### Task instructions
Nothing below is to be printed except the lines between the line holding "forall t next, wk_phase wk = Running" and the line holding "h = length (co_history c)", inclusive, each exactly as it appears.

Segment Start: Data for this exercise

(* ===== verification/ThreadsInv.v ===== *)
(** * ThreadsInv: counting and joining threads

    The invariant of the coordinator's threads: the atomic counter counts the
    handlers that have not exited, every one of them is in the list of threads or
    about to be, and the owner has joined what it has gone past. *)

From stdpp Require Import base gmap list strings relations.
From Stdlib Require Import ZArith Lia.
From S2P Require Import Prelude Status Ids Bytes Hash Enums Model Fence Shaper.
From S2P Require Import EngineState EngineAuthority EngineAdmission EngineLifecycle EngineEvidence.
From S2P Require Import EngineInspect Wire Codec Protocol Snapshot Store Service Threads.

#[local] Open Scope Z_scope.

Section threads.
Context {S : Type} `{ByteStream S}.
Implicit Types (c : Coordinator S) (ws : list (Worker S)).

(** ** Runs *)

Definition step (c c' : Coordinator S) : Prop := exists x, turn x c = Some c'.
(** The states of the threads of a service started with [sv]. *)
Definition threads_of (sv : Server) (c : Coordinator S) : Prop := rtc step (launch sv) c.

Lemma run_turns_rtc xs c c' : run_turns xs c = Some c' -> rtc step c c'.
Proof.
  revert c. induction xs as [|x xs IH]; intros c; cbn; [by intros [= ->]|].
  destruct (turn x c) eqn:E; [|done]. intros Hr. eapply rtc_l; [by exists x|by apply IH].
Qed.
Lemma threads_of_inv (P : Coordinator S -> Prop) sv c :
  P (launch sv) -> (forall c c', P c -> step c c' -> P c') -> threads_of sv c -> P c.
Proof. intros H0 Hs. apply (rtc_ind_r (fun c => P c)); [done|]. intros c1 c2 _ Hst Hc. by eapply Hs. Qed.

(** ** Live handlers *)

Definition exited (p : Phase) : bool := match p with Exited => true | _ => false end.
Definition live ws (w : nat) : bool :=
  match ws !! w with Some wk => negb (exited (wk_phase wk)) | None => false end.
Definition alive ws (ids : list nat) : nat := length (List.filter (live ws) ids).
Definition handlers (c : Coordinator S) : nat := alive (co_workers c) (seq 0 (length (co_workers c))).
(** ** The invariant *)

Definition good_worker c (wk : Worker S) : Prop :=
  (wk_seen wk <= length (co_history c))%nat /\
  forall t next, wk_phase wk = Running t next ->
    exists dirty, safe dirty t /\ (dirty = false -> (wk_seen wk <= co_saved c)%nat).
Definition holder_ok c (h : Holder) : Prop :=
  match ho_thread h with
  | InHandler w => exists wk label k next, co_workers c !! w = Some wk /\
      wk_phase wk = Running (Save label k) next /\ (wk_seen wk <= ho_at h)%nat
  | InStart => co_owner c = OwnBoot
  | InWait => co_owner c = OwnFinal
  end.
Definition lock_ok c (h : Holder) : Prop :=
  (1 <= ho_at h <= length (co_history c))%nat /\ (co_saved c <= ho_at h)%nat /\ holder_ok c h /\
  exists e, co_history c !! (ho_at h - 1)%nat = Some e /\ ho_snapshot h = export_snapshot e.
(** The disk holds an engine state of the history. *)
Definition disk_ok c : Prop :=
  exists st e, srv_store (co_server c) = Some st /\ (1 <= co_saved c)%nat /\
    co_history c !! (co_saved c - 1)%nat = Some e /\ holds_state st (srv_disk (co_server c)) (export_snapshot e).
Definition boot_ok c : Prop :=
  match co_owner c with OwnBoot => co_saved c = 0%nat | _ => disk_ok c end.
Definition final_ok c : Prop :=
  match co_owner c with
  | OwnFinal => forall h, co_lock c = Some h -> ho_at h = length (co_history c)
  | OwnEnded status => Status_ok status = true -> co_saved c = length (co_history c)
  | _ => True
  end.

Record saved c : Prop := {
  sa_persisting : persisting (co_server c) = true;
  sa_sequence : exists st, srv_store (co_server c) = Some st /\ 0 <= sequence_ st;
  sa_last : last (co_history c) = Some (srv_engine (co_server c));
  sa_chain : chain (co_history c);
  sa_lock : forall h, co_lock c = Some h -> lock_ok c h;
  sa_disk : boot_ok c;
  sa_workers : forall w wk, co_workers c !! w = Some wk -> good_worker c wk;
  sa_final : final_ok c
}.

Lemma saved_launch sv st :
  persisting sv = true -> srv_store sv = Some st -> 0 <= sequence_ st -> saved (launch sv).
Proof.
  intros Hp Hst Hq. split; try done; by exists st.
Qed.

(** What the invariant reads besides the threads' places. *)
Definition same_core c c' : Prop :=
  srv_engine (co_server c') = srv_engine (co_server c) /\
  srv_store (co_server c') = srv_store (co_server c) /\ srv_disk (co_server c') = srv_disk (co_server c) /\
  persisting (co_server c') = persisting (co_server c) /\ co_history c' = co_history c /\
  co_saved c' = co_saved c /\ co_lock c' = co_lock c.

Lemma saved_frame c c' :
  saved c -> same_core c c' ->
  (forall h, co_lock c = Some h -> holder_ok c h -> holder_ok c' h) ->
  (forall w wk, co_workers c' !! w = Some wk -> good_worker c wk) ->
  co_owner c' = co_owner c -> saved c'.
Proof.
  intros [Hp Hq Hl Hch Hlk Hd Hw Hf] (He & Hst & Hdk & Hpe & Hh & Hs & Hlo) Hho Hw' Ho.
  split; rewrite ?He, ?Hst, ?Hdk, ?Hpe, ?Hh; try done.
  - rewrite Hlo. intros h Hh'. destruct (Hlk h Hh') as (H1 & H2 & H3 & H4).
    split; rewrite ?Hh, ?Hs; [done|]. split; [done|]. split; [by apply Hho|done].
  - unfold boot_ok, disk_ok in *. by rewrite Ho, Hs, Hst, Hdk, Hh.
  - intros w wk Hwk. unfold good_worker. rewrite Hh, Hs. by apply (Hw' w).
  - unfold final_ok in *. by rewrite Ho, Hlo, Hh, Hs.
Qed.

(** A step of a handler that does not hold the lock and leaves the core alone. *)
Lemma saved_worker c c' w wk wk' :
  saved c -> co_workers c !! w = Some wk -> same_core c c' ->
  (forall label k next, wk_phase wk <> Running (Save label k) next) ->
  co_workers c' = <[w := wk']> (co_workers c) -> co_owner c' = co_owner c -> good_worker c wk' ->
  saved c'.
Proof.
  intros Hs Hw Hcore Hns Hws Ho Hg. apply (saved_frame c); try done.
  - intros h _. unfold holder_ok. destruct (ho_thread h) as [v| |]; [|by rewrite Ho..].
    intros (vk & label & k & next & Hv & Hp & Hse). exists vk, label, k, next. split; [|done].
    rewrite Hws. rewrite list_lookup_insert_ne; [done|]. intros ->. assert (vk = wk) as -> by congruence.
    by eapply Hns.
  - intros v vk. rewrite Hws. intros Hv. destruct (decide (v = w)) as [->|Hne].
    + rewrite list_lookup_insert_eq in Hv by (by eapply lookup_lt_Some). by injection Hv as <-.
    + rewrite list_lookup_insert_ne in Hv by done. by eapply (sa_workers c Hs).
Qed.

Lemma good_worker_later c c' wk :
  good_worker c wk -> (length (co_history c) <= length (co_history c'))%nat ->
  (co_saved c <= co_saved c')%nat -> good_worker c' wk.
Proof.
  intros [Hs Hg] Hh Hsv. split; [lia|]. intros t next Hp. destruct (Hg t next Hp) as (d & Hd & Hl).
  exists d. split; [done|]. intros ->. specialize (Hl eq_refl). lia.
Qed.

(** A call of the engine by [w]. *)
Lemma saved_call c w wk e t next :
  saved c -> co_workers c !! w = Some wk -> called (srv_engine (co_server c)) e ->
  (forall label k next, wk_phase wk <> Running (Save label k) next) ->
  (co_owner c <> OwnFinal /\ forall status, co_owner c <> OwnEnded status) -> safe true t ->
  saved (set_worker w (wk <| wk_phase := Running t next |> <| wk_seen := length (co_history c ++ [e]) |>)
           (on_server (fun sv => sv <| srv_engine := e |>) c <| co_history := co_history c ++ [e] |>)).
Proof.
  intros [Hp Hq Hl Hch Hlk Hd Hw Hf] Hwk Hcall Hns [Ho1 Ho2] Hsafe.
  assert (forall n x, co_history c !! n = Some x -> (co_history c ++ [e]) !! n = Some x) as Hpre
    by (intros; by apply lookup_app_l_Some).
  split; cbn; try done.
  - by rewrite last_snoc.
  - by eapply chain_snoc.
  - intros h Hh. destruct (Hlk h Hh) as (H1 & H2 & H3 & x & Hx & Hs).
    split; [cbn; rewrite length_app; lia|]. split; [done|]. split; [|exists x; split; [by apply Hpre|done]].
    unfold holder_ok in *. destruct (ho_thread h) as [v| |]; [|done..].
    destruct H3 as (vk & label & k & nx & Hv & Hpv & Hsv). exists vk, label, k, nx. split; [|done].
    cbn. rewrite list_lookup_insert_ne; [done|]. intros ->. assert (vk = wk) as -> by congruence.
    by eapply Hns.
  - unfold boot_ok, disk_ok in *. cbn. destruct (co_owner c); try done;
      (destruct Hd as (st & x & Hst & H1 & Hx & Hh); exists st, x; split_and!; [done|done|by apply Hpre|done]).
  - intros v vk Hv. destruct (decide (v = w)) as [->|Hne].
    + rewrite list_lookup_insert_eq in Hv by (by eapply lookup_lt_Some). injection Hv as <-.
      split; [done|]. cbn. intros t' next' [= <- <-]. by exists true.
    + rewrite list_lookup_insert_ne in Hv by done. eapply good_worker_later; [by eapply Hw| |done].
      cbn. rewrite length_app. lia.
  - unfold final_ok in *. cbn. destruct (co_owner c) eqn:E; try done. by destruct (Ho2 status).
Qed.
Lemma task_sane mo w wk t next c c' :
  sane c -> co_workers c !! w = Some wk -> wk_phase wk = Running t next ->
  task_turn mo w wk t next c = Some c' -> sane c'.
Proof.
  intros Hs Hw Hp Ht. destruct t as [A cl k|A f k|label k|r k|code detail reason k|k|fin].
  - cbn [task_turn] in Ht. destruct (call _ _ _) as [a e]. injection Ht as <-.
    eapply task_step_sane; try done; [by intros d [_ Hk]|]. split; [done|]. split; [done|by left].
  - injection Ht as <-. eapply task_step_sane; try done; [by intros d [_ Hk]|apply flags_refl].
  - by eapply save_sane.
  - injection Ht as <-. unfold on_channel.
    pose proof (reply_server r (mkConn (co_server c) (wk_channel wk))) as Hsv.
    destruct (send_reply _ _) as [sent cn]. cbn in Hsv.
    eapply task_step_sane; try done; [by intros d [_ Hk]|]. cbn. rewrite Hsv. apply flags_refl.
  - injection Ht as <-. unfold on_channel.
    pose proof (fail_server code detail reason (mkConn (co_server c) (wk_channel wk))) as Hsv.
    destruct (fail _ _ _ _) as [sent cn]. cbn in Hsv.
    eapply task_step_sane; try done; [by intros d [_ Hk]|]. cbn. rewrite Hsv. apply flags_stats.
  - injection Ht as <-. eapply task_step_sane; try done; [by intros d [_ Hk]|].
    split; [done|]. split; [done|by right].
  - injection Ht as <-.
    eapply sane_worker; [done|exact Hw|reflexivity|apply flags_refl|done| |left; by rewrite Hp].
    intros t1 n1 E. exfalso. revert E. cbn. destruct next; cbn; repeat case_match; done.
Qed.

Lemma worker_sane mo w c c' : sane c -> worker_turn mo w c = Some c' -> sane c'.
Proof.
  intros Hs Ht. unfold worker_turn in Ht. destruct (co_workers c !! w) as [wk|] eqn:Hw; [|done].
  assert (forall wk' c1, co_workers c1 = co_workers c -> flags (co_server c) (co_server c1) ->
    co_owner c1 = co_owner c -> co_lock c1 = co_lock c -> task_fits wk' ->
    (forall label k next, wk_phase wk <> Running (Save label k) next) ->
    sane (set_worker w wk' c1)) as Step.
  { intros wk' c1 H1 H2 H3 H4 H5 H6.
    eapply (sane_worker c _ w wk); [done|done|cbn; rewrite H1; reflexivity|done|done|done|by left]. }
  assert (forall wk', (forall t next, wk_phase wk' <> Running t next) -> task_fits wk') as Idle
    by (intros wk' Hn t next E; by destruct (Hn t next)).
  destruct (wk_phase wk) as [|t next|kind identity|kind identity| | |] eqn:Hp; try done.
  - destruct (receive _) as [first channel]. injection Ht as <-. apply Step; try done.
    + cbn. destruct first; [|apply flags_stats].
      destruct (first_phase _ _) as [|? []| | | | |]; first [apply flags_refl|apply flags_stats].
    + intros t next E. cbn in E. destruct first as [first|]; cbn in E; [|done].
      destruct (negb _); [injection E as <- _; apply bounded_fail; unfold task_turns; lia|].
      destruct (decode_payload _ _ _ _); injection E as <- _; [apply bounded_greet|].
      apply bounded_refuse. unfold task_turns. lia.
  - by eapply task_sane.
  - injection Ht as <-. apply Step; try done; [apply flags_refl|]. apply Idle. cbn. by destruct (srv_stop _).
  - destruct (receive _) as [m channel]. injection Ht as <-. apply Step; try done.
    + cbn. destruct m; [apply flags_stats|apply flags_refl].
    + intros t next E. cbn in E. destruct m; cbn in E; [injection E as <- _; apply bounded_dispatch|].
      destruct (_ || _); [done|]. injection E as <- _. apply bounded_refuse. unfold task_turns. lia.
  - injection Ht as <-. apply Step; try done; apply flags_refl.
  - injection Ht as <-. apply Step; try done; apply flags_refl.
Qed.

Segment End: Data for this exercise

### Answer for the task
  forall t next, wk_phase wk = Running t next ->
    exists dirty, safe dirty t /\ (dirty = false -> (wk_seen wk <= co_saved c)%nat).
Definition holder_ok c (h : Holder) : Prop :=
  match ho_thread h with
  | InHandler w => exists wk label k next, co_workers c !! w = Some wk /\
      wk_phase wk = Running (Save label k) next /\ (wk_seen wk <= ho_at h)%nat
  | InStart => co_owner c = OwnBoot
  | InWait => co_owner c = OwnFinal
  end.
Definition lock_ok c (h : Holder) : Prop :=
  (1 <= ho_at h <= length (co_history c))%nat /\ (co_saved c <= ho_at h)%nat /\ holder_ok c h /\
  exists e, co_history c !! (ho_at h - 1)%nat = Some e /\ ho_snapshot h = export_snapshot e.
(** The disk holds an engine state of the history. *)
Definition disk_ok c : Prop :=
  exists st e, srv_store (co_server c) = Some st /\ (1 <= co_saved c)%nat /\
    co_history c !! (co_saved c - 1)%nat = Some e /\ holds_state st (srv_disk (co_server c)) (export_snapshot e).
Definition boot_ok c : Prop :=
  match co_owner c with OwnBoot => co_saved c = 0%nat | _ => disk_ok c end.
Definition final_ok c : Prop :=
  match co_owner c with
  | OwnFinal => forall h, co_lock c = Some h -> ho_at h = length (co_history c)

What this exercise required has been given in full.